Retrouvez Nos limites chroniqué par la revue en ligne Réseau-Regain !
« No limit ! » : notre société est devenue une usine à frustrations. « Toujours plus ! », promet-elle aux foules globalisées, comme si le réel devait se plier à nos caprices. Mais ce qui est illimité est fade, informe, évanescent : émanciper l’individu de gré ou de force, l’arracher à ses déterminismes, c’est le soumettre aux marchands de chimères. Une fois abolies les frontières entre les cultures, entre l’homme et l’animal, l’homme et la machine, l’homme et la femme, que reste-t-il au consommateur déraciné ? Le double empire de l’artificiel et de l’argent, qui s’empare du plus intime de nos vies et saccage nos écosystèmes.
Le sous-titre explique bien la visée de l’ouvrage: écologie, parce qu’il s’agit de prôner une société organique plutôt que la société artificialisante – donc déshumanisante – que nous subissons de plein fouet depuis la fin du XXe siècle. Écologie intégrale, parce que cette société réconcilie l’homme avec l’univers dont il dépend et dont il est responsable, alors que la société de marché abîme l’homme et détruit la nature.
Il s’agit de comprendre que tout ce qui nous préoccupe en ce moment, dans des domaines très différents, de la morale familiale aux crises sociales, de l’impasse économique au désarroi culturel, tout cela s’explique par un véritable dérapage de civilisation. Pourquoi ce dérapage? Comment ne pas être dupe de la pensée unique dans laquelle notre classe politique et médiatique continue à tourner en rond?
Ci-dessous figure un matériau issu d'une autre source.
Lemma entries_absent d k : ~ In k (Dict.keys d) -> Dict.entries d k = 0%nat.
Proof.
  unfold Dict.entries, Dict.keys. induction d as [|[k' v'] d IH]; simpl; [reflexivity|].
  intros H. destruct (String.eqb k' k) eqn:E.
  - apply String.eqb_eq in E. tauto.
  - apply IH. tauto.
Qed.

(** a dictionary holds one entry under each of its keys *)
Lemma entries_present d k :
  NoDup (Dict.keys d) -> In k (Dict.keys d) -> Dict.entries d k = 1%nat.
Proof.
  unfold Dict.entries, Dict.keys. induction d as [|[k' v'] d IH]; simpl; [tauto|].
  intros ND H. inversion ND as [|? ? Hk ND']; subst.
  destruct (String.eqb k' k) eqn:E.
  - apply String.eqb_eq in E. subst k'. simpl. f_equal.
    now apply (entries_absent d k).
  - apply IH; auto. destruct H as [H | H]; auto.
    apply String.eqb_neq in E. congruence.
Qed.

End WithPlatform.
End DictFacts.

(** ** The two loops of [analyze_performance] *)

Module EngineFacts.
Import DictFacts.
Section WithPlatform.
Context {P : Platform}.

Lemma analyze_unfold data :
  analyze_performance data
  = if accepted data
    then for_each (option_step (option_sell data)) (option_buy data) (after_stocks data)
    else None.
Proof.
  unfold analyze_performance, accepted.
  destruct (str_accessor (amount_stripped data)),
           (str_accessor (map Trans_Code data)); reflexivity.
Qed.
(** X19. After a run with the default prefix no file that [run] handed
    to [process_file] has a path left to patch.  In a file system where
    text is read without carriage returns, a written text without them
    reads back as written, writing succeeds, and writing, copying and
    appending to one file leave the texts at other paths alone: for the
    application as [main] builds it with the default [--sysroot], and
    whatever [os.walk] yields, [run] returns, and afterwards in every
    file [subdir/file] of the yield whose name ends with [.cmake] or
    [.pc], if it can be read, neither pattern matches anywhere. *)
Theorem run_patches_every_file {FS : Type}
    (read_text : FS -> text -> option text)
    (write_text : FS -> text -> text -> FS * bool)
    (copy2 : FS -> text -> text -> FS * bool)
    (append_text : FS -> text -> list text -> FS * bool)
    (template_escape : text -> text -> option text)
    (cwd now directory : text) (no_backup : bool)
    (walk : list (text * list text)) (fs : FS) :
  (forall fs0 q t, read_text fs0 q = Some t -> cr ∉ t) ->
  (forall fs0 q t fs1,
     cr ∉ t -> write_text fs0 q t = (fs1, true) -> read_text fs1 q = Some t) ->
  (forall fs0 q t, snd (write_text fs0 q t) = true) ->
  (forall fs0 q t fs1 written q',
     write_text fs0 q t = (fs1, written) -> q' <> q ->
     read_text fs1 q' = read_text fs0 q') ->
  (forall fs0 src dst fs1 copied q',
     copy2 fs0 src dst = (fs1, copied) -> q' <> dst ->
     read_text fs1 q' = read_text fs0 q') ->
  (forall fs0 q chunks fs1 appended q',
     append_text fs0 q chunks = (fs1, appended) -> q' <> q ->
     read_text fs1 q' = read_text fs0 q') ->
  exists fs' lw,
    run read_text write_text copy2 append_text template_escape cwd now
      (main_app cwd directory no_backup default_sysroot_var) walk fs = Some (fs', lw) /\
    forall p, p ∈ processed_paths walk -> patched read_text fs' p.
Proof.
  intros H1 H2 H3 H4 H5 H6.
  destruct (run_post read_text write_text copy2 append_text template_escape cwd now
              H1 H2 H3 H4 H5 H6
              (processor (main_app cwd directory no_backup default_sysroot_var))
              eq_refl
              (main_app cwd directory no_backup default_sysroot_var) walk fs eq_refl
              (last_log_file_path _)) as (fs' & lw & Hrun & Hall).
  exists fs', lw. split; [exact Hrun|]. intros p Hp.
  rewrite Forall_forall in Hall. apply Hall. exact Hp.
Qed.

Lemma run_patches_every_file_witness :
  exists fs' lw,
    run store_read_text store_write store_copy2 store_append (fun _ _ => None)
      (list_ascii_of_string "/home/u") (list_ascii_of_string "2025-01-01 00:00:00")
      (main_app (list_ascii_of_string "/home/u") (list_ascii_of_string "/sysroot")
         false default_sysroot_var)
      example_cmake_walk example_cmake_store = Some (fs', lw) /\
    forall p, p ∈ processed_paths example_cmake_walk -> patched store_read_text fs' p.
Proof.
  apply (run_patches_every_file store_read_text store_write store_copy2 store_append).
  - exact store_read_text_no_cr.
  - exact store_read_write.
  - exact store_write_ok.
  - exact store_write_frame.
  - exact store_copy2_frame.
  - exact store_append_frame.
Defined.

(** X20. A run changes no file but those it processes, their backups
    and its log: in a file system where writing, copying and appending
    to one file leave the texts at other paths alone, if [run] returns,
    then a path that is none of the paths [subdir/file] with a name
    ending in [.cmake] or [.pc], none of these with [.bak] appended and
    not the log file reads afterwards as it read before.  This holds
    for every prefix. *)
Theorem run_leaves_other_files {FS : Type}
    (read_text : FS -> text -> option text)
    (write_text : FS -> text -> text -> FS * bool)
    (copy2 : FS -> text -> text -> FS * bool)
    (append_text : FS -> text -> list text -> FS * bool)
    (template_escape : text -> text -> option text)
    (cwd now : text) (self : FixCMakeFilesApp)
    (walk : list (text * list text)) (fs fs' : FS) (lw : LogWriter) (q : text) :
  (forall fs0 p t fs1 written q',
     write_text fs0 p t = (fs1, written) -> q' <> p ->
     read_text fs1 q' = read_text fs0 q') ->
  (forall fs0 src dst fs1 copied q',
     copy2 fs0 src dst = (fs1, copied) -> q' <> dst ->
     read_text fs1 q' = read_text fs0 q') ->
  (forall fs0 p chunks fs1 appended q',
     append_text fs0 p chunks = (fs1, appended) -> q' <> p ->
     read_text fs1 q' = read_text fs0 q') ->
  run read_text write_text copy2 append_text template_escape cwd now self walk fs
    = Some (fs', lw) ->
  (forall p, p ∈ processed_paths walk -> q <> p /\ q <> p ++ bak_suffix) ->
  q <> log_file_path (log_writer self) ->
  read_text fs' q = read_text fs q.
Proof.
  intros H1 H2 H3 Hrun Hq Hlog.
  apply (run_frame read_text write_text copy2 append_text template_escape cwd now
           H1 H2 H3 self walk fs fs' lw q Hrun); [|exact Hlog].
  apply Forall_forall. exact Hq.
Qed.

Lemma run_leaves_other_files_witness :
  exists fs' lw,
    run store_read_text store_write store_copy2 store_append (fun _ _ => None)
      (list_ascii_of_string "/home/u") (list_ascii_of_string "2025-01-01 00:00:00")
      (main_app (list_ascii_of_string "/home/u") (list_ascii_of_string "/sysroot")
         false (list_ascii_of_string "/sysroot"))
      example_cmake_walk example_cmake_store = Some (fs', lw) /\
    store_read_text fs' (list_ascii_of_string "/sysroot/usr/lib/cmake/README") =
      store_read_text example_cmake_store
        (list_ascii_of_string "/sysroot/usr/lib/cmake/README").
Proof.
  eexists. eexists. split; [reflexivity|].
  eapply (run_leaves_other_files store_read_text store_write store_copy2 store_append
           (fun _ _ => None)
           (list_ascii_of_string "/home/u") (list_ascii_of_string "2025-01-01 00:00:00")
           (main_app (list_ascii_of_string "/home/u") (list_ascii_of_string "/sysroot")
              false (list_ascii_of_string "/sysroot"))
           example_cmake_walk example_cmake_store).
  - exact store_write_frame.
  - exact store_copy2_frame.
  - exact store_append_frame.
  - reflexivity.
  - intros p Hp. apply list_elem_of_In in Hp. vm_compute in Hp.
    destruct Hp as [<-|[]]. split; discriminate.
  - discriminate.
Defined.

Section RunPatchedFiles.
Context {FS : Type}.
Variable read_text : FS -> text -> option text.
Variable write_text : FS -> text -> text -> FS * bool.
Variable copy2 : FS -> text -> text -> FS * bool.
Variable template_escape : text -> text -> option text.
Variable cwd : text.
Variable proc : CMakeFileProcessor.
Variable var : text.
Hypothesis var_plain : existsb (Ascii.eqb backslash) var = false.
Hypothesis proc_var : replacer proc = PathReplacer_init var.
(** C1. A reply can be lost to the ceiling.  After nine turns that each ask
    for one tool the conversation holds 20 messages; the tenth turn replies
    "done", which stores the 21st message, sets the final response to "done"
    and completes the query; the safety check that follows then replaces the
    final response by the apology, which is what [processQuery] returns.
    The same reply on the first turn is returned as it is. *)
Theorem reply_overridden_by_ceiling :
  Tools.JSON_parse sampleHost rawReplyDone = Some (Obj [("message", Str "done")]) /\
  lastBatch (processQuery sampleHost (replyingProvider rawReplyDone) false userQuestion freshWorld)
  = Some [call "call_2" "reply" rawReplyDone] /\
  outcome (processQuery sampleHost (replyingProvider rawReplyDone) false userQuestion freshWorld)
  = Some (Ok (Str fallbackMessage), 21%nat) /\
  outcome (processQuery sampleHost (promptProvider rawReplyDone) false userQuestion freshWorld)
  = Some (Ok (Str "done"), 3%nat).
Proof.
  split; [reflexivity|].
  split; [vm_compute; reflexivity|].
  split; vm_compute; reflexivity.
Qed.

(** C10. An empty reply on the first turn makes [processQuery] return the
    sentinel; the same reply on the tenth turn, with 21 messages stored, is
    replaced by the apology of the safety check, and the sentinel is not
    returned. *)
Theorem empty_reply_overridden_by_ceiling :
  Tools.JSON_parse sampleHost rawReplyEmpty = Some (Obj [("message", Str EmptyString)]) /\
  outcome (processQuery sampleHost (promptProvider rawReplyEmpty) false userQuestion freshWorld)
  = Some (Ok (Str noResponse), 3%nat) /\
  lastBatch (processQuery sampleHost (replyingProvider rawReplyEmpty) false userQuestion freshWorld)
  = Some [call "call_2" "reply" rawReplyEmpty] /\
  outcome (processQuery sampleHost (replyingProvider rawReplyEmpty) false userQuestion freshWorld)
  = Some (Ok (Str fallbackMessage), 21%nat).
Proof.
  split; [reflexivity|].
  split; [vm_compute; reflexivity|].
  split; vm_compute; reflexivity.
Qed.
(** * Course Selling API: a shallow embedding of [main.py] and [schemas.py]

    The development follows the layout of the repository.

    - [Bson], [Py]: the pieces of the runtime the handlers call directly
      ([ObjectId], [round], [list.sort], slicing of a [str]).
    - [Course], [Lesson], [Order], [OrderIn], [CourseOut], [LessonOut],
      [AdminSummary]: the pydantic models of [schemas.py] and [main.py],
      with the validation of a decoded JSON body against them.
    - [Database] and the collection operations ([find], [find_one],
      [count_documents], [insert_one], [update_one], [delete_one]).
    - [create_document], [get_documents]: the adapter of [database.py].
    - the handlers of [main.py], one definition per route function.

    Every document the program writes is the dump of a validated model, so
    a collection is a list of typed documents in insertion order, each paired
    with the [_id] the store gave it.  Handlers are functions from the
    database to a result and the database after the call; what a handler
    returns is the value of the Python function, before the framework
    renders it.  [db] stands for a live connection: the driver acknowledges
    what it is sent, unless the document cannot be encoded. *)

From Stdlib Require Import ZArith List String Ascii Bool Floats.
From Stdlib Require Import Sorted Permutation Lia Eqdep_dec.
Import ListNotations.

Set Warnings "-inexact-float".
Set Warnings "-register-all".

Local Open Scope string_scope.
Local Open Scope list_scope.
Local Open Scope Z_scope.
(** The path of the URL of a page of the site. *)
Lemma url_path_page (rest : string) :
  path_text rest = true ->
  url_path (BASE_URL +:+ rest) = "/projects/esp-idf/en/latest/" +:+ rest.
Proof.
  intros Hrest.
  assert (Hno : ∀ c, (c = "?" ∨ c = "#" ∨ c = ";")%char ->
            has_char c ("/projects/esp-idf/en/latest/" +:+ rest) = false).
  { intros c Hc. rewrite has_char_append.
    rewrite (forallb_str_has_char _ c rest Hrest)
      by (destruct Hc as [->|[->| ->]]; reflexivity).
    destruct Hc as [->|[->| ->]]; reflexivity. }
  unfold url_path.
  change (BASE_URL +:+ rest)
    with ("https:" +:+ ("//docs.espressif.com/projects/esp-idf/en/latest/" +:+ rest)).
  rewrite split_scheme_https.
  change (startswith "//" ("//docs.espressif.com/projects/esp-idf/en/latest/"
                           +:+ rest)) with true.
  cbv iota.
  change (from_delim (str_drop 2 ("//docs.espressif.com/projects/esp-idf/en/latest/"
                                  +:+ rest)))
    with ("/projects/esp-idf/en/latest/" +:+ rest).
  rewrite (before_char_absent "#") by (apply Hno; auto).
  rewrite (before_char_absent "?") by (apply Hno; auto).
  change (mem "https" uses_params) with true. cbv iota.
  apply strip_params_absent, Hno. auto.
Qed.

Lemma relative_path_page (rest : string) :
  path_text rest = true ->
  relative_path (BASE_URL +:+ rest) BASE_URL = lstrip_char "/" rest.
Proof.
  intros Hrest. unfold relative_path.
  rewrite (url_path_page rest Hrest).
  change (url_path BASE_URL) with "/projects/esp-idf/en/latest/".
  change (lstrip_char "/" "/projects/esp-idf/en/latest/")
    with "projects/esp-idf/en/latest/".
  change (lstrip_char "/" ("/projects/esp-idf/en/latest/" +:+ rest))
    with ("projects/esp-idf/en/latest/" +:+ rest).
  rewrite startswith_append.
  by rewrite str_drop_append.
Qed.

(** X24.  The mirror of the site: a page whose URL is the base URL of
    monitor.py followed by a text without query, fragment and parameters is
    saved below [source_html] under that text without its leading
    separators, followed by [index.html] when it is empty or ends with a
    separator, by nothing when its last segment holds a dot, and by [.html]
    otherwise (the text holding no doubled separator after the leading
    ones). *)
Theorem X24_site_mirror (rest : string) :
  path_text rest = true ->
  contains "//" (lstrip_char "/" rest) = false ->
  relative_path (BASE_URL +:+ rest) BASE_URL = lstrip_char "/" rest
  ∧ local_path (BASE_URL +:+ rest) SOURCE_DIR BASE_URL
    = "source_html/" +:+ lstrip_char "/" rest +:+
        (if String.eqb (lstrip_char "/" rest) ""
            || endswith "/" (lstrip_char "/" rest)
         then "index.html"
         else if has_char "." (basename (lstrip_char "/" rest))
              then "" else ".html").
Proof.
  intros Hrest Hdouble.
  pose proof (relative_path_page rest Hrest) as Hrel.
  split; [exact Hrel|].
  unfold local_path. rewrite Hrel.
  rewrite joined_path_of_relative; try done.
  apply lstrip_char_head.
Qed.

(** A run of X24 on three pages. *)
Lemma X24_site_mirror_witness :
  local_path (BASE_URL +:+ "api-reference/peripherals/gpio.html") SOURCE_DIR BASE_URL
  = "source_html/api-reference/peripherals/gpio.html"
  ∧ local_path (BASE_URL +:+ "get-started/") SOURCE_DIR BASE_URL
    = "source_html/get-started/index.html"
  ∧ local_path (BASE_URL +:+ "about") SOURCE_DIR BASE_URL
    = "source_html/about.html".
Proof.
  split; [|split].
  - exact (proj2 (X24_site_mirror "api-reference/peripherals/gpio.html"
                    eq_refl eq_refl)).
  - exact (proj2 (X24_site_mirror "get-started/" eq_refl eq_refl)).
  - exact (proj2 (X24_site_mirror "about" eq_refl eq_refl)).
Defined.

(** ** The update check, continued *)

Lemma filter_none {A} (p : A -> bool) (l : list A) :
  (∀ x, x ∈ l -> p x = false) -> List.filter p l = [].
Proof.
  induction l as [|x l IH]; intros Hall; [done|].
  simpl. rewrite (Hall x) by (by left). apply IH. intros y Hy. apply Hall. by right.
Qed.

Lemma NoDup_list_filter {A} (p : A -> bool) (l : list A) :
  NoDup l -> NoDup (List.filter p l).
Proof.
  induction 1 as [|x l Hx _ IH]; simpl; [constructor|].
  destruct (p x); [|done]. constructor; [|done].
  intros Hin. apply Hx.
  by apply list_elem_of_In, filter_In in Hin as [?%list_elem_of_In _].
Qed.

Section UpdateCheckMore.

Variable fetch : string -> option string.
Variable sha256_hexdigest : string -> string.
Variables base_dir base_url : string.

Local Abbreviation check previous all_links :=
  (check_updates fetch sha256_hexdigest all_links previous base_dir base_url).

Lemma check_updates_hashes (all_links : gset string)
    (previous_hashes : gmap string string) (url : string) :
  current_hashes (check previous_hashes all_links) !! url
  = if bool_decide (url ∈ all_links) then hashed fetch sha256_hexdigest url
    else None.
Proof.
  unfold check_updates. rewrite check_fold_hashes. simpl.
  rewrite lookup_empty.
  rewrite (bool_decide_ext (url ∈ sorted_urls all_links) (url ∈ all_links))
    by apply sorted_urls_elem.
  destruct (bool_decide (url ∈ all_links)); [|done].
  by destruct (hashed fetch sha256_hexdigest url).
Qed.

(** X25.  The fingerprint map that the update check builds holds, for each
    discovered URL that was fetched, the digest of its content, and nothing
    else: it does not depend on the previous map, and a URL of the previous
    map that is no longer discovered has no entry in it. *)
Theorem X25_new_fingerprints (all_links : gset string)
    (previous_hashes : gmap string string) :
  (∀ url,
     current_hashes (check previous_hashes all_links) !! url
     = if bool_decide (url ∈ all_links) then hashed fetch sha256_hexdigest url
       else None)
  ∧ (∀ url, url ∉ all_links ->
            current_hashes (check previous_hashes all_links) !! url = None)
  ∧ ∀ other_hashes,
      current_hashes (check other_hashes all_links)
      = current_hashes (check previous_hashes all_links).
Proof.
  split; [apply check_updates_hashes|]. split.
  - intros url Hnot. rewrite check_updates_hashes.
    by rewrite bool_decide_eq_false_2.
  - intros other_hashes. apply map_eq. intros url.
    by rewrite !check_updates_hashes.
Qed.

(** X26.  The update check is idempotent: run again on the same pages with
    the fingerprint map that the first run has built (what the first run
    saves and the second loads), it finds no page changed, writes nothing to
    the log, saves no file, and builds the same fingerprint map. *)
Theorem X26_second_check_finds_nothing (all_links : gset string)
    (previous_hashes : gmap string string) :
  let first :=
    check_updates fetch sha256_hexdigest all_links previous_hashes
                  base_dir base_url in
  let second :=
    check_updates fetch sha256_hexdigest all_links (current_hashes first)
                  base_dir base_url in
  updated_or_new_urls second = []
  ∧ log_file second = []
  ∧ saved_files second = []
  ∧ current_hashes second = current_hashes first.
Proof.
  intros first second.
  assert (Hnone : List.filter
            (changed_or_new fetch sha256_hexdigest (current_hashes first))
            (sorted_urls all_links) = []).
  { apply filter_none. intros url Hurl%sorted_urls_elem.
    unfold changed_or_new. subst first. rewrite check_updates_hashes.
    rewrite bool_decide_eq_true_2 by done.
    destruct (hashed fetch sha256_hexdigest url) as [new_hash|]; [|done].
    by rewrite bool_decide_eq_false_2 by (intros Hne; by apply Hne). }
  subst second. unfold check_updates.
  destruct (check_fold_updated fetch sha256_hexdigest (current_hashes first)
              base_dir base_url (sorted_urls all_links) check_init) as [-> ->].
  rewrite check_fold_saved, Hnone. simpl.
  repeat split; try done.
  apply map_eq. intros url.
  fold (check (current_hashes first) all_links).
  subst first. by rewrite !check_updates_hashes.
Qed.

(** X27.  The update check lists each changed or new URL once, in sorted
    order; it logs exactly the URLs that it lists, in the same order, and it
    saves a file for exactly those of them whose content is not empty, in
    that order: a changed page with an empty content is listed and logged,
    and no file is written for it. *)
Theorem X27_log_and_saved_files (all_links : gset string)
    (previous_hashes : gmap string string) :
  let st := check previous_hashes all_links in
  log_file st = updated_or_new_urls st
  ∧ saved_files st
    = flat_map (saved_for fetch base_dir base_url) (updated_or_new_urls st)
  ∧ (∀ file,
       file ∈ saved_files st
       ↔ ∃ url content,
           url ∈ updated_or_new_urls st
           ∧ fetch url = Some content
           ∧ content ≠ ""
           ∧ file = (local_path url base_dir base_url, content))
  ∧ (List.length (saved_files st) <= List.length (updated_or_new_urls st))%nat
  ∧ StronglySorted String.le (updated_or_new_urls st)
  ∧ NoDup (updated_or_new_urls st).
Proof.
  intros st. subst st. unfold check_updates.
  destruct (check_fold_updated fetch sha256_hexdigest previous_hashes
              base_dir base_url (sorted_urls all_links) check_init) as [-> ->].
  rewrite check_fold_saved. simpl.
  set (updated := List.filter
         (changed_or_new fetch sha256_hexdigest previous_hashes)
         (sorted_urls all_links)).
  split; [done|]. split; [done|]. split.
  - intros file. rewrite list_elem_of_In, in_flat_map. split.
    + intros (url & Hurl & Hfile). unfold saved_for, save_html_file in Hfile.
      destruct (fetch url) as [content|] eqn:Hfetch; [|done].
      destruct content as [|c content]; [done|].
      simpl in Hfile. destruct Hfile as [<-|[]].
      exists url, (String c content). by rewrite list_elem_of_In.
    + intros (url & content & Hurl & Hfetch & Hne & ->).
      exists url. split; [by apply list_elem_of_In|].
      unfold saved_for, save_html_file. rewrite Hfetch.
      destruct content; [done|]. by left.
  - split; [|split].
    + clear. induction updated as [|url updated IH]; [done|].
      simpl. rewrite length_app.
      assert (List.length (saved_for fetch base_dir base_url url) <= 1)%nat.
      { unfold saved_for, save_html_file.
        destruct (fetch url) as [content|]; [|simpl; lia].
        destruct (negb (truthy content)); simpl; lia. }
      lia.
    + apply StronglySorted_filter, sorted_urls_sorted.
    + subst updated. apply NoDup_list_filter. unfold sorted_urls.
      rewrite merge_sort_Permutation. apply NoDup_elements.
Qed.
(** An error object: the properties the code reads.  What is thrown is
    always such an object. *)
Record Error := mkError {
  message : jsstring;
  stack : jsstring;
  statusCode : option N;
  status : option N
}.

(** [a || b] where both may be [undefined]. *)
Definition or_opt (a b : option N) : option N :=
  match a with
  | Some n => if (n =? 0)%N then b else a
  | None => b
  end.

(** [a || b] for [a] a number or [undefined]: [a] when truthy. *)
Definition or_num (a : option N) (b : N) : N :=
  match a with
  | Some n => if (n =? 0)%N then b else n
  | None => b
  end.

(** [a || b] for [a] a string or [undefined]: the empty string is falsy. *)
Definition or_str (a : option jsstring) (b : jsstring) : jsstring :=
  match a with
  | Some ((_ :: _) as s) => s
  | _ => b
  end.

(** An array is truthy, also the empty one. *)
Definition truthy_array (A : Type) (_ : list A) : bool := true.

(** A parameter with a default value: the default replaces [undefined]. *)
Definition default (A : Type) (a : option A) (d : A) : A :=
  match a with Some x => x | None => d end.

Fixpoint take_while (p : N -> bool) (s : jsstring) : jsstring :=
  match s with
  | c :: s' => if p c then c :: take_while p s' else []
  | [] => []
  end.

Definition is_dec_digit (c : N) : bool := ((48 <=? c) && (c <=? 57))%N.

Definition is_hex_digit (c : N) : bool :=
  (is_dec_digit c || ((97 <=? c) && (c <=? 102)) || ((65 <=? c) && (c <=? 70)))%N.

Definition hex_digit_val (c : N) : Z :=
  (if is_dec_digit c then Z.of_N c - 48
   else if (97 <=? c)%N then Z.of_N c - 87
   else Z.of_N c - 55)%Z.

Definition radix_val (radix : Z) (s : jsstring) : Z :=
  fold_left (fun acc c => radix * acc + hex_digit_val c)%Z s 0%Z.

(** A leading sign: whether it is a minus, and the text after it. *)
Definition strip_sign (s : jsstring) : bool * jsstring :=
  match s with
  | c :: r => if (c =? 45)%N then (true, r)
              else if (c =? 43)%N then (false, r) else (false, s)
  | [] => (false, s)
  end.

(** A leading ["0x"] or ["0X"] selects radix 16. *)
Definition strip_radix (s : jsstring) : Z * jsstring :=
  match s with
  | c0 :: c1 :: r =>
      if ((c0 =? 48) && ((c1 =? 120) || (c1 =? 88)))%N then (16%Z, r) else (10%Z, s)
  | _ => (10%Z, s)
  end.

Definition is_radix_digit (radix : Z) (c : N) : bool :=
  if (radix =? 16)%Z then is_hex_digit c else is_dec_digit c.

(** [parseInt(string)] without a radix: leading white space is skipped,
    a sign is read, ["0x"] selects radix 16, then the longest run of
    digits is the number; [NaN] when that run is empty.  The integer is
    kept exact (a double rounds it above 2^53). *)
Definition parseInt (input : jsstring) : Num :=
  let '(negative, s) := strip_sign (JsString.ltrim input) in
  let '(radix, s) := strip_radix s in
  match take_while (is_radix_digit radix) s with
  | [] => NaN
  | digits => Int (if negative then - radix_val radix digits
                   else radix_val radix digits)%Z
  end.

End Js.

(* ===================================================================== *)
(** ** Effects: logging, engine calls, exceptions *)
(* ===================================================================== *)

Module Eff.

Inductive Level := Debug | Info | Warn | Err.

(** What the service does to the outside, in the order it does it. *)
Inductive Event :=
| Log (lvl : Level) (msg : string)
| SearchCall (index query : jsstring) (limit offset : Js.Num)
| HealthCall.

Definition Trace := list Event.

(** A computation extends the trace and returns or throws.  The trace
    survives a throw: what was logged stays logged. *)
Definition M (A : Type) := Trace -> (Js.Error + A) * Trace.

Definition ret (A : Type) (a : A) : M A := fun tr => (inr a, tr).

Definition bind (A B : Type) (m : M A) (k : A -> M B) : M B :=
  fun tr =>
    match m tr with
    | (inr a, tr') => k a tr'
    | (inl e, tr') => (inl e, tr')
    end.

Definition throw (A : Type) (e : Js.Error) : M A := fun tr => (inl e, tr).
Arguments throw {A} e.

(** [try { body } catch (e) { handler e }]. *)
Definition try_catch (A : Type) (body : M A) (handler : Js.Error -> M A) : M A :=
  fun tr =>
    match body tr with
    | (inr a, tr') => (inr a, tr')
    | (inl e, tr') => handler e tr'
    end.

Definition emit (ev : Event) : M unit := fun tr => (inr tt, tr ++ [ev]).

Definition log (lvl : Level) (msg : string) : M unit := emit (Log lvl msg).

(** Awaiting a call of the engine client: the call is recorded, then its
    outcome is returned or thrown. *)
Definition await (A : Type) (ev : Event) (outcome : Js.Error + A) : M A :=
  fun tr => (outcome, tr ++ [ev]).

Definition is_search (ev : Event) : bool :=
  match ev with SearchCall _ _ _ _ => true | _ => false end.

(** The engine search calls of a trace, oldest first. *)
Definition searches (tr : Trace) : Trace := filter is_search tr.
Mais aussi, comment ne pas nous replier sur des bastions illusoires, au risque de nous racornir sur des préjugés de milieu ou de petits groupes ? J’ajouterai que ce repli serait le contraire de ce que nous demande le Christ à la fin de l’Évangile, donc le contraire de ce que nous demande le pape François, qui nous enjoint de « sortir » pour aller, dit-il, «vers les périphéries »... Périphéries où nos frères incroyants souffrent et se débattent eux aussi, dans tous les domaines de la crise de civilisation. Et surtout : quelle issue trouver à cette crise de civilisation ?
S’opposer à cette fuite en avant destructrice, c’est faire le choix radical de la sobriété. Moins mais mieux: vivre plus simplement pour que chacun puisse simplement vivre. Veiller sur l’avenir, en respectant notre fragilité et celle de notre environnement. Face à la technique sans âme et au marché sans loi, l’écologie intégrale offre ainsi l’espérance d’un monde à la mesure de l’homme, fondé sur l’entraide et le don, fruits de nos limites.